Exercise aim = With both ends included, transcribe exactly the records below from their first line to the line that contains "Proof. unfold bytes_le. apply _. Defined.".

(Stored data)
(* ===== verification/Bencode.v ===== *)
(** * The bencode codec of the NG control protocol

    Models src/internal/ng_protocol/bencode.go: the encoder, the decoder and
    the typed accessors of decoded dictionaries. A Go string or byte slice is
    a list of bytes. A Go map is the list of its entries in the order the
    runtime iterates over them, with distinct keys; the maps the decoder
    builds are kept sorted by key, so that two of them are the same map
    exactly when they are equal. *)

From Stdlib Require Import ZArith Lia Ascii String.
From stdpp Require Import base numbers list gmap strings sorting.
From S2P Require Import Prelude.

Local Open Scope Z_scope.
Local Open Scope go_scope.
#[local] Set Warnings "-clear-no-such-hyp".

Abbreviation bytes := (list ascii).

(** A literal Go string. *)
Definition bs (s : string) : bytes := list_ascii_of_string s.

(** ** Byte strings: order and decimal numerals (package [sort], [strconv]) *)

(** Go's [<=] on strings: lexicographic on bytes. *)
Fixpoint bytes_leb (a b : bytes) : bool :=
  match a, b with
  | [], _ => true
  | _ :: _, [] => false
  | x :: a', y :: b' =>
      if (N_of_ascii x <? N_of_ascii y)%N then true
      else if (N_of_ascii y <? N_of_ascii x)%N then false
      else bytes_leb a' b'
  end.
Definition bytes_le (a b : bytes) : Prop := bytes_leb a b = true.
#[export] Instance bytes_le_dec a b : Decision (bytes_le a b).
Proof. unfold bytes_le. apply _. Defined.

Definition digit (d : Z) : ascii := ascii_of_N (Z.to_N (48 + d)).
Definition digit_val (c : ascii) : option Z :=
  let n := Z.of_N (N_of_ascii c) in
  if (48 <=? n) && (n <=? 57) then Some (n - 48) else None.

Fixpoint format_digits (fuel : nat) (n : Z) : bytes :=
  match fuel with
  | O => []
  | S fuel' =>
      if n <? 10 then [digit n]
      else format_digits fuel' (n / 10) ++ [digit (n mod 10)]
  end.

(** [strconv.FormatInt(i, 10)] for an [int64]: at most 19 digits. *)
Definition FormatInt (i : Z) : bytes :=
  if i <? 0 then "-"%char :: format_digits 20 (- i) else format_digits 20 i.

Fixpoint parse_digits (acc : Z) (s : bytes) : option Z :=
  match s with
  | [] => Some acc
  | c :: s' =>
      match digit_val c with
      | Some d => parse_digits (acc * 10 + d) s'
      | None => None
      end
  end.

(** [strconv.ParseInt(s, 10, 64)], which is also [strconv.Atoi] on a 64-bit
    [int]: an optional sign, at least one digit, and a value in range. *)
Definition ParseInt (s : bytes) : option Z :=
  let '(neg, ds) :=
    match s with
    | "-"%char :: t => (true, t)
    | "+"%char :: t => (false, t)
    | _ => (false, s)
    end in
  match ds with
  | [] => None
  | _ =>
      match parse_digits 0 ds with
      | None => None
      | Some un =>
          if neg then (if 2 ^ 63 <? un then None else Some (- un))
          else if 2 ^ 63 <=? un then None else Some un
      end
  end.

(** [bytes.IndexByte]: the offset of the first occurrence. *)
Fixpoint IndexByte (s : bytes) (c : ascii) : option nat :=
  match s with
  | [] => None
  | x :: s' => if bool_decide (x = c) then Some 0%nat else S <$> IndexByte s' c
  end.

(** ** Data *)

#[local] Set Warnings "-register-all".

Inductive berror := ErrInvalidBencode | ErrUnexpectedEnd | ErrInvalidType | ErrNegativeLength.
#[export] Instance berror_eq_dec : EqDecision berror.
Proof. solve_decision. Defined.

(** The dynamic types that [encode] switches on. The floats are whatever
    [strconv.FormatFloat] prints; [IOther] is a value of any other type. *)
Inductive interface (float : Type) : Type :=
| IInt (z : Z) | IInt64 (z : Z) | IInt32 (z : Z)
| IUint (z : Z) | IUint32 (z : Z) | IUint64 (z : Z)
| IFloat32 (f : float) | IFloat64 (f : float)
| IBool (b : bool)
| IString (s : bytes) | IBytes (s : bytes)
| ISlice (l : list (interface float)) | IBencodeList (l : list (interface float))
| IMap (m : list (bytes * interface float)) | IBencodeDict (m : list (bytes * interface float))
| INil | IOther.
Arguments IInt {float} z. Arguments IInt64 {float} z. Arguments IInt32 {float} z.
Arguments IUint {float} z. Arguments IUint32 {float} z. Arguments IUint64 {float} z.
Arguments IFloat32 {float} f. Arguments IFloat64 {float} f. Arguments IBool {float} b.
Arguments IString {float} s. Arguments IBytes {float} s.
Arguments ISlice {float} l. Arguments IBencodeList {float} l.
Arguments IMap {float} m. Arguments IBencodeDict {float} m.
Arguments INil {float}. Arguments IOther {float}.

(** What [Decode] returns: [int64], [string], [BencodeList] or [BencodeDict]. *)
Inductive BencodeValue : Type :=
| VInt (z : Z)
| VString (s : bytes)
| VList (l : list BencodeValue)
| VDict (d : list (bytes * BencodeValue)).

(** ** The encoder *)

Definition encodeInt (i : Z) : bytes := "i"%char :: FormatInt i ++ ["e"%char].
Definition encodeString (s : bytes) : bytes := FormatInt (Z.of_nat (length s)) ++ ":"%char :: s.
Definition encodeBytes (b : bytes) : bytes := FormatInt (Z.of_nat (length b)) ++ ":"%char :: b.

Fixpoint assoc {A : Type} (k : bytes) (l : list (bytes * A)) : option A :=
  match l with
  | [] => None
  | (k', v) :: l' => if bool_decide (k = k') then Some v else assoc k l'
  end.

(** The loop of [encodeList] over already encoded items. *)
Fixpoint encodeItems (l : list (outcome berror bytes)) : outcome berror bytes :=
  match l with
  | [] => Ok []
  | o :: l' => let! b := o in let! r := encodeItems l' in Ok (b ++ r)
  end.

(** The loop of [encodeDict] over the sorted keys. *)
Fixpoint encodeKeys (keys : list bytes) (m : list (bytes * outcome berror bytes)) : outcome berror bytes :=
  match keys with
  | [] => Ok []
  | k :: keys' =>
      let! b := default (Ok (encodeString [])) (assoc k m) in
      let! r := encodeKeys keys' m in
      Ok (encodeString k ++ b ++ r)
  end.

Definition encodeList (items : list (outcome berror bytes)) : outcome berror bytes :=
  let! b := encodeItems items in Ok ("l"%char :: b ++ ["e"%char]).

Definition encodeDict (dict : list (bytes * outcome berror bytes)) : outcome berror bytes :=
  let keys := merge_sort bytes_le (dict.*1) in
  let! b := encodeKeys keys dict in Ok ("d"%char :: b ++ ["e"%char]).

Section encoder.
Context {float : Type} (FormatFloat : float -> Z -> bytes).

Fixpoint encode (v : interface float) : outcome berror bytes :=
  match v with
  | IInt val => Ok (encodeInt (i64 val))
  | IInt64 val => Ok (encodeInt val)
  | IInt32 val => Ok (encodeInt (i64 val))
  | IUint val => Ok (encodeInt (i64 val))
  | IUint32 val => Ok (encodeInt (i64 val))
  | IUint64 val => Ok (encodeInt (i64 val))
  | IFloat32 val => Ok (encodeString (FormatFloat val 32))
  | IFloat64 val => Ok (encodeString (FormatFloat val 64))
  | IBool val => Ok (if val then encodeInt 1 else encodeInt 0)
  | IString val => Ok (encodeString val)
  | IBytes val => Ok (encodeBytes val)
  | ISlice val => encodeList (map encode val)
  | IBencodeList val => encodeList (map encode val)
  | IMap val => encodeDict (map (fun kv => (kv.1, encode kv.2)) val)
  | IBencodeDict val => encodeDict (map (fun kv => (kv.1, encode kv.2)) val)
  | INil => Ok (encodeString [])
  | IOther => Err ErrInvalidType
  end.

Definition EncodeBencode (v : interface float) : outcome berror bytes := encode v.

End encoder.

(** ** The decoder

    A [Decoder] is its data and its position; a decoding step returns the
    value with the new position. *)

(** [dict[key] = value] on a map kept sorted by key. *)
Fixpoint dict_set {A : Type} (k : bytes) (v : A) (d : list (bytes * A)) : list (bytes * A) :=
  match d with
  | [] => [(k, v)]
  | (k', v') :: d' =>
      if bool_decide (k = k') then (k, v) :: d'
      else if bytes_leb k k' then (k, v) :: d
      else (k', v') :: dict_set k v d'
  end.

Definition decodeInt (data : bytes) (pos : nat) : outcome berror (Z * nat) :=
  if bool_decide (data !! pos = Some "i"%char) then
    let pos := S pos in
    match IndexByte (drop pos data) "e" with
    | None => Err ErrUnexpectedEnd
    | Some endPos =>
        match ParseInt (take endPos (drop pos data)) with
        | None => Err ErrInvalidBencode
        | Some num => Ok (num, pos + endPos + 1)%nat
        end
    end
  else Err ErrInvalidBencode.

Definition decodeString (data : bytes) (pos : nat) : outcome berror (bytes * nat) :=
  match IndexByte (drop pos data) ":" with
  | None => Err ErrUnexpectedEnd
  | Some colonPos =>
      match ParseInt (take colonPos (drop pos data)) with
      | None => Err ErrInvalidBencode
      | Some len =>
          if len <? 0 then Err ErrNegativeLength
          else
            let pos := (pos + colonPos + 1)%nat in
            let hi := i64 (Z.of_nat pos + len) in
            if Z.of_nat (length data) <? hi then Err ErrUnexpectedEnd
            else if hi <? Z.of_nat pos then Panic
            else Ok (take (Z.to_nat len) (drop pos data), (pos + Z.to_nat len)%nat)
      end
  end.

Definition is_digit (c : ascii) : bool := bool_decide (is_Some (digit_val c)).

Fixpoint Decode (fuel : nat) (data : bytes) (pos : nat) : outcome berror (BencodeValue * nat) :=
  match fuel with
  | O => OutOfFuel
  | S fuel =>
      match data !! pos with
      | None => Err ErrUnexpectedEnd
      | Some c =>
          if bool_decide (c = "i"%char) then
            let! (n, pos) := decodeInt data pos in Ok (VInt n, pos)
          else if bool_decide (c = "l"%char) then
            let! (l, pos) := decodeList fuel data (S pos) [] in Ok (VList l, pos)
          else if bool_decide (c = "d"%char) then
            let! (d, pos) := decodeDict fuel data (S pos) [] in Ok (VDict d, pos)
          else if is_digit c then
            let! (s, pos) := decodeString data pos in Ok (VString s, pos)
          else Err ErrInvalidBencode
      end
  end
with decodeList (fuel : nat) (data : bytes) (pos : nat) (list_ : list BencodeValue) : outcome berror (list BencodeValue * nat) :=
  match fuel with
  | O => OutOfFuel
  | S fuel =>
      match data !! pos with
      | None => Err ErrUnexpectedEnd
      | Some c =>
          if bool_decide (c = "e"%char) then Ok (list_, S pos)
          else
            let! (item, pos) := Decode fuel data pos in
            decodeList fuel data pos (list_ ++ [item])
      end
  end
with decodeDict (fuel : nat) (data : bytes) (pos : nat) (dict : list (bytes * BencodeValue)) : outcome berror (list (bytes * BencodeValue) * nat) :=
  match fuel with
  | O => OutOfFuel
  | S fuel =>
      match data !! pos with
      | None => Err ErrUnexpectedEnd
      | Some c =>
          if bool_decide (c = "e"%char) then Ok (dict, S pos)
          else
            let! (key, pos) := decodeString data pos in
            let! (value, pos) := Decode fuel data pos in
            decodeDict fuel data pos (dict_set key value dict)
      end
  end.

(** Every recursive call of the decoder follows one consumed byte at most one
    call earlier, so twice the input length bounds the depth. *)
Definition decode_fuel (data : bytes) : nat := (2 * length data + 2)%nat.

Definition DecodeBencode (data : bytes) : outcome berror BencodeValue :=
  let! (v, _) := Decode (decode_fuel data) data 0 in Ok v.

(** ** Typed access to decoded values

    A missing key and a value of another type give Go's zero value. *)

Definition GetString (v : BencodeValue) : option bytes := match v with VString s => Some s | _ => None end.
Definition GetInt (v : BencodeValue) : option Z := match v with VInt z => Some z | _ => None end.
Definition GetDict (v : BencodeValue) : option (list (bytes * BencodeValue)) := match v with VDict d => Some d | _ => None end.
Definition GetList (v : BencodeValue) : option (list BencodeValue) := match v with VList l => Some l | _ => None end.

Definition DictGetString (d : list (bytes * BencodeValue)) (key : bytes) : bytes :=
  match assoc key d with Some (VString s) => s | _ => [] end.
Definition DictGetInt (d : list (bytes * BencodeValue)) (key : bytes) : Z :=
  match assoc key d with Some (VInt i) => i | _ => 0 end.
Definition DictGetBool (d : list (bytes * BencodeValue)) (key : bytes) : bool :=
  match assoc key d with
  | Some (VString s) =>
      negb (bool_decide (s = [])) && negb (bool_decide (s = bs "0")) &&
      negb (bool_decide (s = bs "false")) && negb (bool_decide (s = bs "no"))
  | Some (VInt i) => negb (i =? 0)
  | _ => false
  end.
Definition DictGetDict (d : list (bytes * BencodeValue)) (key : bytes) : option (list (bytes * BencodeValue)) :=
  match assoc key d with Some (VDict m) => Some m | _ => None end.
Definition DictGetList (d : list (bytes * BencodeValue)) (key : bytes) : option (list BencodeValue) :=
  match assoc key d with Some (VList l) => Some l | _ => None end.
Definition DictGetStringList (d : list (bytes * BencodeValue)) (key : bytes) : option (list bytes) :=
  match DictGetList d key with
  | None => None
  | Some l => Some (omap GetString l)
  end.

Written response =
(* ===== verification/Bencode.v ===== *)
(** * The bencode codec of the NG control protocol

    Models src/internal/ng_protocol/bencode.go: the encoder, the decoder and
    the typed accessors of decoded dictionaries. A Go string or byte slice is
    a list of bytes. A Go map is the list of its entries in the order the
    runtime iterates over them, with distinct keys; the maps the decoder
    builds are kept sorted by key, so that two of them are the same map
    exactly when they are equal. *)

From Stdlib Require Import ZArith Lia Ascii String.
From stdpp Require Import base numbers list gmap strings sorting.
From S2P Require Import Prelude.

Local Open Scope Z_scope.
Local Open Scope go_scope.
#[local] Set Warnings "-clear-no-such-hyp".

Abbreviation bytes := (list ascii).

(** A literal Go string. *)
Definition bs (s : string) : bytes := list_ascii_of_string s.

(** ** Byte strings: order and decimal numerals (package [sort], [strconv]) *)

(** Go's [<=] on strings: lexicographic on bytes. *)
Fixpoint bytes_leb (a b : bytes) : bool :=
  match a, b with
  | [], _ => true
  | _ :: _, [] => false
  | x :: a', y :: b' =>
      if (N_of_ascii x <? N_of_ascii y)%N then true
      else if (N_of_ascii y <? N_of_ascii x)%N then false
      else bytes_leb a' b'
  end.
Definition bytes_le (a b : bytes) : Prop := bytes_leb a b = true.
#[export] Instance bytes_le_dec a b : Decision (bytes_le a b).
Proof. unfold bytes_le. apply _. Defined.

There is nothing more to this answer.